(Saved data entries)

Definition RemoveCriterionWithOperation (criterionID : UUID) (actor : OperationActor) (reason : string) (now : Time)
    : PlanM unit :=
  st_lift (OperationActor_Validate actor);;
  plan_tx (
    c ← lock_active_criterion criterionID;
    checkCount ← st_get (fun p => check_count (pl_db p) criterionID);
    match ac_TaskID c with
    | Some taskID =>
        drop_criterion (checkCount =? 0) c now;;
        audit "acceptance_criterion" criterionID None "removed"
          (Some (AuditCriterionRemoved (Some taskID) (TrimSpace reason) checkCount)) None actor now
    | None =>
        found ← st_get (fun p => id ← ac_MilestoneID c; m ← pl_milestones p !! id; Some (id, m));
        '(milestoneID, m) ← st_or_err found ErrOther;
        guard_active_scope milestoneID (ms_Status m) reason;;
        let removed := (ms_Status m == MilestoneStatusPlanned) && (checkCount =? 0) in
        let action := if removed then "acceptance_criterion_removed" else "acceptance_criterion_archived" in
        drop_criterion removed c now;;
        record_project_activity (ms_ProjectID m) None actor action (Some (TrimSpace reason))
          (Some (ActivityID criterionID)) None now;;
        audit "acceptance_criterion" criterionID None action
          (Some (AuditCriterionRemoved (Some milestoneID) (TrimSpace reason) checkCount)) None actor now
    end).
Definition RemoveCriterion (criterionID : UUID) (actor : Actor) (reason : string) (now : Time) : PlanM unit :=
  if negb (Actor_IsHuman actor) then st_throw ErrForbidden
  else match actor_UserID actor with
       | None => st_throw ErrForbidden
       | Some userID => RemoveCriterionWithOperation criterionID (SessionOperation userID "internal") reason now
       end.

GOAL OF THE EXERCISE:
Using the entries above, give again exactly the lines from the line holding "(Some (ActivityID criterionID))" through the line holding "None => st_throw ErrForbidden". Include both end lines and nothing else.

ANSWER BOX:
          (Some (ActivityID criterionID)) None now;;
        audit "acceptance_criterion" criterionID None action
          (Some (AuditCriterionRemoved (Some milestoneID) (TrimSpace reason) checkCount)) None actor now
    end).
Definition RemoveCriterion (criterionID : UUID) (actor : Actor) (reason : string) (now : Time) : PlanM unit :=
  if negb (Actor_IsHuman actor) then st_throw ErrForbidden
  else match actor_UserID actor with
       | None => st_throw ErrForbidden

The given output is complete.